━━ Material provided
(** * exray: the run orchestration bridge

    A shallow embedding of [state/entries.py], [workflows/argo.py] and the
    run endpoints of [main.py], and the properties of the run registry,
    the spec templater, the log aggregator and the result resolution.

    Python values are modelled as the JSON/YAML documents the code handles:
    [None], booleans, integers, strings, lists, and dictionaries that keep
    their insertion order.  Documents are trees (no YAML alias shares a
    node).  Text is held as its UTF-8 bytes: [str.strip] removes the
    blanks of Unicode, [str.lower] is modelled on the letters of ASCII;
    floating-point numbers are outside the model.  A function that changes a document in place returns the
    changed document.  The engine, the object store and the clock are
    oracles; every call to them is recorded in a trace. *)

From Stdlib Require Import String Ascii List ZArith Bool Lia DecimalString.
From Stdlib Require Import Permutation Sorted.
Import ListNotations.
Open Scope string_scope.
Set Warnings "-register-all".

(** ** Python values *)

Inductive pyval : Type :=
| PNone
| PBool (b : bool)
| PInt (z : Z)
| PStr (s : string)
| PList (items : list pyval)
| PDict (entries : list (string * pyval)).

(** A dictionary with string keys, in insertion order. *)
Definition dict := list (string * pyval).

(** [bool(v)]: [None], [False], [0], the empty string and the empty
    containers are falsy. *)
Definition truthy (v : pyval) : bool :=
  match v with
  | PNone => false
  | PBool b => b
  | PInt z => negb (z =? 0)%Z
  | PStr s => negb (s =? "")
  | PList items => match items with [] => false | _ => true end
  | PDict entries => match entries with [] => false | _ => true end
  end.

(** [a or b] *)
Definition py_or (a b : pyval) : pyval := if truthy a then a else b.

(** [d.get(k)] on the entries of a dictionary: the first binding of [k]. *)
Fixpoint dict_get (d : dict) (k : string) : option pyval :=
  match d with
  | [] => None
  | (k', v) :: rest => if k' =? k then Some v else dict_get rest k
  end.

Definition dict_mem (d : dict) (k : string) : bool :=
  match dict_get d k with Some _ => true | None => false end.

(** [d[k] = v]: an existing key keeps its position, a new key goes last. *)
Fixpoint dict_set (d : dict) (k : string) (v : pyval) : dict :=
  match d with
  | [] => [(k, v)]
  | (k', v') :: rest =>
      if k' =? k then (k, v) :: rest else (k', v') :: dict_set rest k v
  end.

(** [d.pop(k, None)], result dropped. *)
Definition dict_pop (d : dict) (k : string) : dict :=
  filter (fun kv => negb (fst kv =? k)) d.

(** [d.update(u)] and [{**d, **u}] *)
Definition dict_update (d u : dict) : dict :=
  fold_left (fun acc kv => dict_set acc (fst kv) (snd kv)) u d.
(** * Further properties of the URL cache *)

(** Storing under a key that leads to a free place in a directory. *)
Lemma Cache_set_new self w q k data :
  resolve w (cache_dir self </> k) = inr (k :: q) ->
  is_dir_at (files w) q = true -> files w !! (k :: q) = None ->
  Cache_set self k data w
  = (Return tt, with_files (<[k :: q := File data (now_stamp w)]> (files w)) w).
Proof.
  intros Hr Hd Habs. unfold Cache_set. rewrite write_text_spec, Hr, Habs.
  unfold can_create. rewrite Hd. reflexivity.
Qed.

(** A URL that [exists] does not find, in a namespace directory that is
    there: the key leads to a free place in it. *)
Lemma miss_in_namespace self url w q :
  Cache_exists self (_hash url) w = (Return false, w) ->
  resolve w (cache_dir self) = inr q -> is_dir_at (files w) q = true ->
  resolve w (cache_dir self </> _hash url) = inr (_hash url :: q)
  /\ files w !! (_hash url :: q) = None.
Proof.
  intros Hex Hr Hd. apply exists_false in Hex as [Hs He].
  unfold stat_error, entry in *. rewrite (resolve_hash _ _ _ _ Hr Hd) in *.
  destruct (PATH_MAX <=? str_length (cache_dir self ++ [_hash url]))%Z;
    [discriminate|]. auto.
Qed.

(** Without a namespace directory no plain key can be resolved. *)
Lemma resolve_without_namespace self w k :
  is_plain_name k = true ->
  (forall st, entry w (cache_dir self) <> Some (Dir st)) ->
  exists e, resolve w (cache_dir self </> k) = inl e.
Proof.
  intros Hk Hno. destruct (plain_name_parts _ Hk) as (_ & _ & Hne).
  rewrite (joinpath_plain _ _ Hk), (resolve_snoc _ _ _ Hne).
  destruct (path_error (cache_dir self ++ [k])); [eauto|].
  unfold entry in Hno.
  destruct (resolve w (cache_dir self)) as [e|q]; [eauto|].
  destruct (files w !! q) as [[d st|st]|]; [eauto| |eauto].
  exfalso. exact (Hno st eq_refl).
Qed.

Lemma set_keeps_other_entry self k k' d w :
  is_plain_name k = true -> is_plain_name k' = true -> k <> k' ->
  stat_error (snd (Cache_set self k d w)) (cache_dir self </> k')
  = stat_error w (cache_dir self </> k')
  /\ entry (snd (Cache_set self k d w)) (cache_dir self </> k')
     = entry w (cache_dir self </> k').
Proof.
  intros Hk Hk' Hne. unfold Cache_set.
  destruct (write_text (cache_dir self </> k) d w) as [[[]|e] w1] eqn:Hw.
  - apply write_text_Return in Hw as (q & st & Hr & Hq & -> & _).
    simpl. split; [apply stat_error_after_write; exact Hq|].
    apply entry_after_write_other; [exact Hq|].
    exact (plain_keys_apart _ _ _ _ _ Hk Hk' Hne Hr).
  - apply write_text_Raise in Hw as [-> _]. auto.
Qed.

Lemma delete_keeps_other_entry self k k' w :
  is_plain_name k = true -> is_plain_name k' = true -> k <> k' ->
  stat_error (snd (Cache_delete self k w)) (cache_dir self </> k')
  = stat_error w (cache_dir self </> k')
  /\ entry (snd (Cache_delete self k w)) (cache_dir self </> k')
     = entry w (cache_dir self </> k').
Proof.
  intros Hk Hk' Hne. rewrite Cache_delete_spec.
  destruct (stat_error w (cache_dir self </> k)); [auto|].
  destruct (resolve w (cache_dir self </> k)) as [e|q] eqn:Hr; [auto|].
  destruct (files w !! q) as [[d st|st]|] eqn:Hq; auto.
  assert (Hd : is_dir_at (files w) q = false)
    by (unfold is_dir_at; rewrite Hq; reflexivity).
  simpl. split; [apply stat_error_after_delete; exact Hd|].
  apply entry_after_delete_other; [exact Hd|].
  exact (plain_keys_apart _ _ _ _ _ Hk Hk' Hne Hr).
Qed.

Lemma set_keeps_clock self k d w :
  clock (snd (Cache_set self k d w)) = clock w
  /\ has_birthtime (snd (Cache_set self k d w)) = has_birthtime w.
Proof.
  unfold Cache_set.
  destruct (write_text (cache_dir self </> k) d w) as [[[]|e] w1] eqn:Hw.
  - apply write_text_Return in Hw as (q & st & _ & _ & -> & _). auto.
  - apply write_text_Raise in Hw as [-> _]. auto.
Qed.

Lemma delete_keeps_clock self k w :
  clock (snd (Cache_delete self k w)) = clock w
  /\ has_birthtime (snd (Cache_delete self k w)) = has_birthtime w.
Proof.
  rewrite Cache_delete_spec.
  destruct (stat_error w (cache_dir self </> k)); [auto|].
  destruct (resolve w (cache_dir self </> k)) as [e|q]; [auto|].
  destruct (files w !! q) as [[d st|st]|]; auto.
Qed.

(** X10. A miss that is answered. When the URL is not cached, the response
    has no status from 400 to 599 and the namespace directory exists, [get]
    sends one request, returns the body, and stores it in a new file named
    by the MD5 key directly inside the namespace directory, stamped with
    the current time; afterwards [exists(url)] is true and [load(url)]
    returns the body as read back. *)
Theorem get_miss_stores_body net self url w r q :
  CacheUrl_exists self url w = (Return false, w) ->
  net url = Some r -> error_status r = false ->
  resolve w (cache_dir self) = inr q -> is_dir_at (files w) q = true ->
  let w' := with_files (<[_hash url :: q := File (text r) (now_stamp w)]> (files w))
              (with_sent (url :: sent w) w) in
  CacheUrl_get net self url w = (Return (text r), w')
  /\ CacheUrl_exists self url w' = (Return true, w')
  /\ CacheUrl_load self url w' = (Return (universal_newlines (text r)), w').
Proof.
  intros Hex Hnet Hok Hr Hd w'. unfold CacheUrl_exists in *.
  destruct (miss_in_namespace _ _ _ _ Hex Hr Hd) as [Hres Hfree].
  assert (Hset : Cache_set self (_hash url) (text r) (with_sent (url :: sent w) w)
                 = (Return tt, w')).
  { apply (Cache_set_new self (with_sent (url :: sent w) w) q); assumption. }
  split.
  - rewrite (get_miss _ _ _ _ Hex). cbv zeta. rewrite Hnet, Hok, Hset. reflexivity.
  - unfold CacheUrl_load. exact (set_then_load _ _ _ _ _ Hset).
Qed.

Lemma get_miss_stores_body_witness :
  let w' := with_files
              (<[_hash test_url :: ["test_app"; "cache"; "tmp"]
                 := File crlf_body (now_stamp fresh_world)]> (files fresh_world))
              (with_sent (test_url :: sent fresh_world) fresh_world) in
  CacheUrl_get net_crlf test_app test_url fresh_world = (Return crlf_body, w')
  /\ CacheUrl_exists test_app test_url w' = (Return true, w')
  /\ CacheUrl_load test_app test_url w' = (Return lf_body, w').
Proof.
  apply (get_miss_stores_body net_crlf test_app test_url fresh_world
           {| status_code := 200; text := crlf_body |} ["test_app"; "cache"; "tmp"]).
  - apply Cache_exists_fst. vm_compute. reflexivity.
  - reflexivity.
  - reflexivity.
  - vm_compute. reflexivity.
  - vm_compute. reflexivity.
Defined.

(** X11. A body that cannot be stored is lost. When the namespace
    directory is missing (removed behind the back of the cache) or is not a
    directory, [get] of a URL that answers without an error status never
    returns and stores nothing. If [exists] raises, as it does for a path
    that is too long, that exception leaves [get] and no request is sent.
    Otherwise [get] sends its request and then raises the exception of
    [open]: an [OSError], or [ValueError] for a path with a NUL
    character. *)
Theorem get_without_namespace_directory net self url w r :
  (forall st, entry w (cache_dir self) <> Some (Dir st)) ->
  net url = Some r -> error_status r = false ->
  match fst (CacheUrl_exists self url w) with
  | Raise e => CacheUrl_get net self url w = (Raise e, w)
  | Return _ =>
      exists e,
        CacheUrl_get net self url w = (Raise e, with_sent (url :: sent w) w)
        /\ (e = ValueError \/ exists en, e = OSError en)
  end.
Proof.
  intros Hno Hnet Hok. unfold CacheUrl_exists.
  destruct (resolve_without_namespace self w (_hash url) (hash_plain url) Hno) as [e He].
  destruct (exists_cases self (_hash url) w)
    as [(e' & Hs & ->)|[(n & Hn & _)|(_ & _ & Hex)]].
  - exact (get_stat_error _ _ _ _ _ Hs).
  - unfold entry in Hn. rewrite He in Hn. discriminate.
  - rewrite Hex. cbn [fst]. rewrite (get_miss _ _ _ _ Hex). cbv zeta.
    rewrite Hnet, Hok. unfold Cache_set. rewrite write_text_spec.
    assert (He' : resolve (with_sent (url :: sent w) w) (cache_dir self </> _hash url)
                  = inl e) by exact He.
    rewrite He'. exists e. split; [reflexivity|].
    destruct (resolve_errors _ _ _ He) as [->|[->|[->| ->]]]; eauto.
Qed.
━━━━
Exercise brief> Each line of the data above containing the string "PDict" is to be copied.

Result>
| PDict (entries : list (string * pyval)).
  | PDict entries => match entries with [] => false | _ => true end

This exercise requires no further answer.